Coconut Smoothie Bowl (Dairy-Free & High Protein)

I am a huge coconut lover, one of my favorite ice creams is actually coconut. Today, I wanted to satisfy my coconut and ice cream craving, but in a healthy way.

Smoothie bowls taste like ice cream, so I developed a delicious coconut smoothie bowl recipe that I am so excited to share with you all today!

Unfortunately, even though I make a lot of smoothie bowls, I have still not perfected the decoration aspect of it.

So, please don’t judge the look of this coconut bowl, and try it, I promise you, it tastes delicious!

Coconut Smoothie Bowl with toppings

Benefits of This Vanilla Coconut Smoothie Bowl

Even though this smoothie bowl with coconut tastes like eating ice cream it’s actually really good for you.
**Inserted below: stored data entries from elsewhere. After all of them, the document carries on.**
(** * SmartThings API client (lib/SmartThings.js): model and properties

    The development embeds the client class of the plugin: the JSON values
    it reads, the status cache, the axios-retry configuration, the 401
    interceptor with its queue of waiters, and the device operations built
    on top of them.  Asynchronous code is modelled as an event-driven
    machine: a call or a network answer is one event, handled atomically,
    exactly as one turn of the JavaScript event loop. *)

From Stdlib Require Import ZArith String Ascii List Lia Bool.
From stdpp Require Import base decidable option list strings pretty gmap.

Set Warnings "-register-all".
Open Scope string_scope.
Open Scope Z_scope.

(** ** JavaScript values

    Payloads are JSON documents, so a value is a JSON value or [undefined].
    Numbers are represented by integers.  Property reads see own properties
    only: array indices and [length], string indices and [length], and the
    members of an object literal (members inherited from the built-in
    prototypes are outside the model). *)

Module Js.

Inductive value : Type :=
| VUndefined
| VNull
| VBool (b : bool)
| VNum (n : Z)
| VStr (s : string)
| VArr (items : list value)
| VObj (members : list (string * value)).

(** ToBoolean *)
Definition truthy (v : value) : bool :=
  match v with
  | VUndefined | VNull => false
  | VBool b => b
  | VNum n => negb (Z.eqb n 0)
  | VStr s => negb (String.eqb s "")
  | VArr _ | VObj _ => true
  end.

(** [v == null] *)
Definition nullish (v : value) : bool :=
  match v with
  | VUndefined | VNull => true
  | _ => false
  end.

(** [a || b] *)
Definition or_else (a b : value) : value := if truthy a then a else b.

Fixpoint assoc (k : string) (ms : list (string * value)) : value :=
  match ms with
  | [] => VUndefined
  | (k', v) :: rest => if String.eqb k' k then v else assoc k rest
  end.

(** The canonical decimal spelling of an array index. *)
Definition index_name (i : nat) : string := pretty (N.of_nat i).

Fixpoint at_index {A} (k : string) (i : nat) (l : list A) : option A :=
  match l with
  | [] => None
  | x :: rest => if String.eqb (index_name i) k then Some x else at_index k (S i) rest
  end.

Fixpoint chars (s : string) : list string :=
  match s with
  | EmptyString => []
  | String c r => String c EmptyString :: chars r
  end.

(** [v[k]]: [None] is the TypeError raised on [null] and [undefined]. *)
Definition get (v : value) (k : string) : option value :=
  match v with
  | VUndefined | VNull => None
  | VBool _ | VNum _ => Some VUndefined
  | VStr s =>
      if String.eqb k "length" then Some (VNum (Z.of_nat (String.length s)))
      else Some (default VUndefined (VStr <$> at_index k 0 (chars s)))
  | VArr l =>
      if String.eqb k "length" then Some (VNum (Z.of_nat (List.length l)))
      else Some (default VUndefined (at_index k 0 l))
  | VObj ms => Some (assoc k ms)
  end.

(** [v?.[k]] *)
Definition opt_get (v : value) (k : string) : value :=
  default VUndefined (get v k).

(** [s.split(sep)] for a one-character separator. *)
Fixpoint split (sep : ascii) (s : string) : list string :=
  match s with
  | EmptyString => [EmptyString]
  | String c r =>
      if Ascii.eqb c sep then EmptyString :: split sep r
      else match split sep r with
           | h :: t => String c h :: t
           | [] => [String c EmptyString]
           end
  end.

(** [a.pop()] on an array of strings, as an expression. *)
Definition pop (l : list string) : string := List.last l EmptyString.

End Js.
Export Js.

(** ** Errors and results *)

Inductive Error : Type :=
| EAxios (status : option Z) (code : string)  (* error.response?.status, error.code *)
| ENoRefreshToken                             (* thrown by refreshToken without a refresh token *)
| EWriteFile                                  (* fs.writeFile rejected *)
| ETypeError                                  (* member read on null or undefined *)
| EStatusFailed (deviceId : string)           (* the error getStatus substitutes *)
| EInitialTokens.                             (* the error getInitialTokens substitutes *)

Inductive Result (A : Type) : Type :=
| Ok (a : A)
| Err (e : Error).
Arguments Ok {A} a.
Arguments Err {A} e.

(** ** Reading a capability value out of a snapshot *)

(** [res.data?.components?.main || {}] *)
Definition status_snapshot (data : value) : value :=
  or_else (opt_get (opt_get data "components") "main") (VObj []).

#[global] Instance Result_ret : MRet Result := fun _ a => Ok a.
#[global] Instance Result_bind : MBind Result := fun _ _ f r =>
  match r with
  | Ok a => f a
  | Err e => Err e
  end.

(** [v[k]] as a computation that may throw. *)
Definition member (v : value) (k : string) : Result value :=
  match get v k with
  | Some x => Ok x
  | None => Err ETypeError
  end.

(** The body of [_getCap] after [await this.getStatus(deviceId)]. *)
Definition getCap_of (s : value) (capability attribute : string) (def : value)
  : Result value :=
  let shortKey := pop (split "." capability) in
  a ← member s shortKey;
  obj ← (if truthy a then Ok a else member s capability);
  let v := opt_get (opt_get obj attribute) "value" in
  Ok (if nullish v then def else v).

(** [_getCap]: a rejected [getStatus] rejects the read. *)
Definition _getCap (status : Result value) (capability attribute : string)
  (def : value) : Result value :=
  s ← status; getCap_of s capability attribute def.

(** The getters built on [_getCap]. *)
Definition strict_eq_str (r : Result value) (s : string) : Result bool :=
  v ← r; Ok (match v with VStr s' => String.eqb s' s | _ => false end).

Definition getPower (status : Result value) : Result bool :=
  strict_eq_str (_getCap status "switch" "switch" (VStr "off")) "on".

Definition getWindFree (status : Result value) : Result bool :=
  strict_eq_str
    (_getCap status "custom.airConditionerOptionalMode" "acOptionalMode" (VStr "off"))
    "windFree".

Definition getAutoClean (status : Result value) : Result bool :=
  strict_eq_str
    (_getCap status "custom.autoCleaningMode" "autoCleaningMode" (VStr "off")) "on".

(** ** The status cache

    [new LRUCache({ max, ttl })] of the lru-cache package, which is not part
    of the repository: a bounded store ordered by recency of use, most
    recent first.  [get] drops an entry whose age exceeds the time to live
    and otherwise moves the entry to the front; [set] stamps the entry with
    the current time and, when the store is full, discards the entry at the
    back. *)

Module LRU.

Record entry : Type := Entry { key : string; val : value; start : Z }.

Section ops.
Variable max : nat.
Variable ttl : Z.

Definition isStale (now : Z) (e : entry) : bool := bool_decide (ttl < now - start e).

Definition find (k : string) (l : list entry) : option entry :=
  List.find (fun e => String.eqb (key e) k) l.

Definition remove (k : string) (l : list entry) : list entry :=
  List.filter (fun e => negb (String.eqb (key e) k)) l.

Definition get (now : Z) (k : string) (l : list entry) : list entry * value :=
  match find k l with
  | None => (l, VUndefined)
  | Some e =>
      if isStale now e then (remove k l, VUndefined)
      else (e :: remove k l, val e)
  end.

Definition set (now : Z) (k : string) (v : value) (l : list entry) : list entry :=
  match find k l with
  | Some _ => Entry k v now :: remove k l
  | None =>
      Entry k v now
        :: (if bool_decide (max ≤ List.length l)%nat then List.removelast l else l)
  end.

Definition delete (k : string) (l : list entry) : list entry := remove k l.
End ops.

End LRU.

(** ** Requests, answers and observable effects *)

Inductive Method : Type := GET | POST.

Inductive Endpoint : Type :=
| Devices                                                (* GET /devices *)
| DeviceStatus (deviceId : string)                       (* GET /devices/{id}/status *)
| DeviceCommands (deviceId : string) (commands : value). (* POST /devices/{id}/commands *)

Definition method (ep : Endpoint) : Method :=
  match ep with
  | DeviceCommands _ _ => POST
  | _ => GET
  end.

(** [`Bearer ${token}`] *)
Inductive Header : Type := Bearer (token : value).

(** The request configuration object that travels with a request: the
    header set by the interceptors, the [_retry] mark of the 401 handler
    and the retry counter axios-retry keeps in it. *)
Record Config : Type := mkConfig {
  endpoint : Endpoint;
  Authorization : option Header;
  _retry : bool;
  retryCount : nat
}.

Definition set_Authorization (h : option Header) (c : Config) : Config :=
  mkConfig (endpoint c) h (_retry c) (retryCount c).
Definition set__retry (b : bool) (c : Config) : Config :=
  mkConfig (endpoint c) (Authorization c) b (retryCount c).
Definition set_retryCount (n : nat) (c : Config) : Config :=
  mkConfig (endpoint c) (Authorization c) (_retry c) n.

(** What the network answers: a 2xx body, or a failure with the response
    status (absent when no response arrived) and the error code. *)
Inductive HttpResult : Type :=
| HOk (data : value)
| HFail (status : option Z) (code : string).

(** The method that awaits a request. *)
Inductive Cont : Type :=
| KDevices
| KStatus (deviceId : string)
| KCommand (deviceId : string).

(** The log statements of the class, one constructor per call site. *)
Inductive LogSite : Type :=
| RetryNotice (n : nat)
| RefreshFailedReauth
| TokensLoaded
| NoStoredTokens
| InitialTokensFailed
| RefreshFailed
| TokensSaved
| DevicesFailed
| StatusFailed (deviceId : string)
| CommandSent (deviceId : string)
| CommandFailed (deviceId : string).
Here’s an overview of what kind of benefits you can get by eating this protein smoothie bowl with coconut:

  • Curbs Cravings In a Healthy Way: If you are on a path of eating healthier but have a craving for ice cream or something sweet, this smoothie bowl hits the spot and helps curve cravings without the extra calories and added sugars.
  • Immune Boost: The bowl is high in vitamin C which is essential for a healthy immune system.
  • Satiety: The use of protein powder adds a great amount of protein per serving of this coconut bowl. Protein and fats can contribute to feelings of fullness, which can help curb overeating.
  • Rich In Iron: The bowl is a great source of iron which is essential for red blood cell production and oxygen transport.
  • May Aid Weight Loss: The smoothie curbs cravings and promotes satiety – which are 2 very important factors when it comes to weight loss.
  • Muscle Support: The protein content present supports muscle growth and repair.
  • Supports Digestive Health: The high amount of fiber per serving aids in digestion and promotes gut health.

Coconut Smoothie Bowl

How To Make a Coconut Smoothie Bowl

To make this delicious tropical smoothie bowl, all you need is a few simple ingredients.
Here they are:

#1. Frozen Pineapple Chunks

frozen pineapple chunks

It’s really important that you have pre-frozen chunks of pineapple in the freezer ready to be used.

You won’t achieve a thick cold smoothie bowl with frozen fruit.

#2. Coconut Milk

 

Coconut Milk

I used low-fat coconut milk. It’s thick, which helps make this smoothie even thicker.

Furthermore, coconut milk from a can also make ultra-creamy smoothies, which is exactly what you want from a smoothie bowl.

#3. Vanilla

Vanilla

Adding vanilla really adds something extra to your smoothie bowl.

It adds a gentle taste of vanilla, which is good because you don’t want to taste the overwhelming coconut taste.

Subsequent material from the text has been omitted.